Teraz syndyk Bożena Polesek będzie musiała negocjować warunki zwolenienia z ograniczeń w eksponowaniu instalacji, które narzuciły umowy zawierane przez poszczególne zarządy rafinerii z firmą Lurgi. Dotyczy to przede wszystkim tajemnicy technologii produkcji. Syndyk będzie też zabiegać o prawo do zbycia licencji, bo pierwotnie "Glimar" miał wyłącznie prawa do eksploatacji Hydrokompleksu.

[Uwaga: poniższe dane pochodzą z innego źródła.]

Definition counter_result (cfg : CounterProcessorConfig) (c : ProcessorContext) (oldest newest : Observation)
    (delta interval : Z) : ProcessorEvaluation :=
  mkEvaluation st_success
    (outputBase cfg c oldest newest (cpc_delta_output cfg) (Some (MV_Uint64 delta)) OS_Valid
     :: match cpc_rate_output cfg with
        | Some rate =>
            [outputBase cfg c oldest newest rate (Some (MV_Double (rate_value delta interval))) OS_Valid]
        | None => []
        end).

Definition evaluate_pair (cfg : CounterProcessorConfig) (c : ProcessorContext) (oldest newest : Observation)
    : ProcessorEvaluation :=
  let t_old := obs_observed_monotonic_time_ns oldest in
  let t_new := obs_observed_monotonic_time_ns newest in
  if sample_bad cfg c oldest || sample_bad cfg c newest
  then unavailable cfg c (Some newest) "counter samples are invalid or changed generation"
  else if negb (obs_counter_epoch oldest =? obs_counter_epoch newest)
  then unavailable cfg c (Some newest) "counter epoch changed"
  else if (t_new <=? t_old) || (pctx_evaluated_monotonic_time_ns c <? t_new)
  then unavailable cfg c (Some newest) "counter sample time is invalid"
  else
  let interval := t_new - t_old in
  if interval <? cpc_minimum_interval_ns cfg
  then unavailable cfg c (Some newest) "counter interval is too small"
  else if cpc_maximum_gap_ns cfg <? interval
  then unavailable cfg c (Some newest) "counter gap is too large"
  else
  match uint64_of oldest, uint64_of newest with
  | Some old_value, Some new_value =>
      match counter_delta (cpc_wrap cfg) old_value new_value with
      | Some delta => counter_result cfg c oldest newest delta interval
      | None => unavailable cfg c (Some newest) "counter reset was detected"
      end
  | _, _ => unavailable cfg c (Some newest) "counter samples are invalid or changed generation"
  end.

(** [evaluate].  Sorting two samples is one comparison. *)
Definition counter_evaluate (cfg : CounterProcessorConfig) (c : ProcessorContext) (items : list Observation)
    : ProcessorEvaluation :=
  if context_bad c then unavailable cfg c (last items) "insufficient samples"
  else
  match items with
  | [a; b] => if sample_before b a then evaluate_pair cfg c b a else evaluate_pair cfg c a b
  | _ => unavailable cfg c (last items) "insufficient samples"
  end.

(** The processor object. *)
Definition counter_processor (cfg : CounterProcessorConfig) : MetricProcessor :=
  mkProcessor (cpc_processor_id cfg) (cpc_processor_version cfg) [cpc_input cfg] (counter_outputs cfg)
    (counter_evaluate cfg).

(** The constructor throws on an invalid configuration. *)
Definition counter_construct (cfg : CounterProcessorConfig) : string + MetricProcessor :=
  let status := cpc_validate cfg in
  if negb (st_ok status) then inl (st_message status) else inr (counter_processor cfg).

(** ** Lemmas *)

(** What a valid configuration gives. *)
Record counter_config_ok (cfg : CounterProcessorConfig) : Prop := {
  cco_id : cpc_processor_id cfg <> "" /\ cpc_processor_version cfg <> 0;
  cco_outputs : Forall (fun m => pm_metric m <> 0 /\ pm_semantic_version m <> 0) (counter_outputs cfg);
  cco_distinct : NoDup (map pm_metric (counter_outputs cfg));
  cco_interval : 0 < cpc_minimum_interval_ns cfg <= cpc_maximum_gap_ns cfg;
  cco_wrap : forall w, cpc_wrap cfg = Some w ->
    cwr_maximum_current w < cwr_minimum_previous w < cwr_modulus w }.

Lemma cpc_validate_ok cfg : st_ok (cpc_validate cfg) = true -> counter_config_ok cfg.
Proof.
  unfold cpc_validate. guard as G1; [done|]. guard as G2; [done|]. bprop in G1. intros G3.
  destruct G1 as ((((((((? & ?) & ?) & ?) & ?) & ?) & ?) & ?) & ?). unfold counter_outputs.
  split; unfold counter_outputs; [done| | |lia|].
  - constructor; [done|]. destruct (cpc_rate_output cfg) as [r|]; [|constructor]. bprop in G2.
    apply Forall_singleton. naive_solver.
  - destruct (cpc_rate_output cfg) as [r|]; cbn [map]; [|apply NoDup_singleton]. bprop in G2.
    apply NoDup_cons. split; [|apply NoDup_singleton]. rewrite list_elem_of_singleton. naive_solver.
  - intros w Hw. rewrite Hw in G3. unfold cwr_validate in G3. guard G3 as G4; [done|]. bprop in G4. lia.
Qed.

(** The provenance and identity an output of the processor carries. *)
Lemma output_valid cfg c m value status t_s t_src wall cepoch err seqs :
  counter_config_ok cfg -> context_bad c = false -> m ∈ counter_outputs cfg -> seqs <> [] -> 0 <= t_s ->
  opt_negative t_src = false ->
  let o := mkObservation (pctx_entity c) (pm_metric m) value status t_s t_src (pctx_evaluated_monotonic_time_ns c)
    (pm_semantic_version m) wall (pctx_catalog_generation c) 0 cepoch
    (mkSource "pdcm-processor" (cpc_processor_id cfg)) None None err
    (mkDerivation (cpc_processor_id cfg) seqs (cpc_processor_version cfg) (pctx_derivation_depth c)) in
  StatusOk o -> output_conforms (counter_processor cfg) c m o.
Proof.
  intros [[I1 I2] O _ _ _] Hc Hm Hs Ht Hsrc o Hok. unfold context_bad in Hc. bprop in Hc. bprop in Hsrc.
  rewrite Forall_forall in O. destruct (O m Hm) as [M1 M2].
  destruct Hc as (((((C1 & C2) & C3) & C4) & C5) & C6).
  split_and!; try done. apply validateObservation_ok. split; try done. cbn. by rewrite C1.
Qed.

- To niezbędne warunki, by instalację można było zaprezentować szerokiemu gronu potencjalnych nabywców - mówi Bożena Polesek i przyznaje, że negocjując warunki musi liczyć się z ustępstwami na rzecz firmy Lurgi. Jakimi? Tego na tym etapie sprawy nie może powiedzieć.
Przypomnijmy, że gorlicka rafineria jest w stanie upadłości od przeszło roku. Pracę straciło tam ponad 400 osób, a powodem było zadłużenie przekraczające 730 mln zł.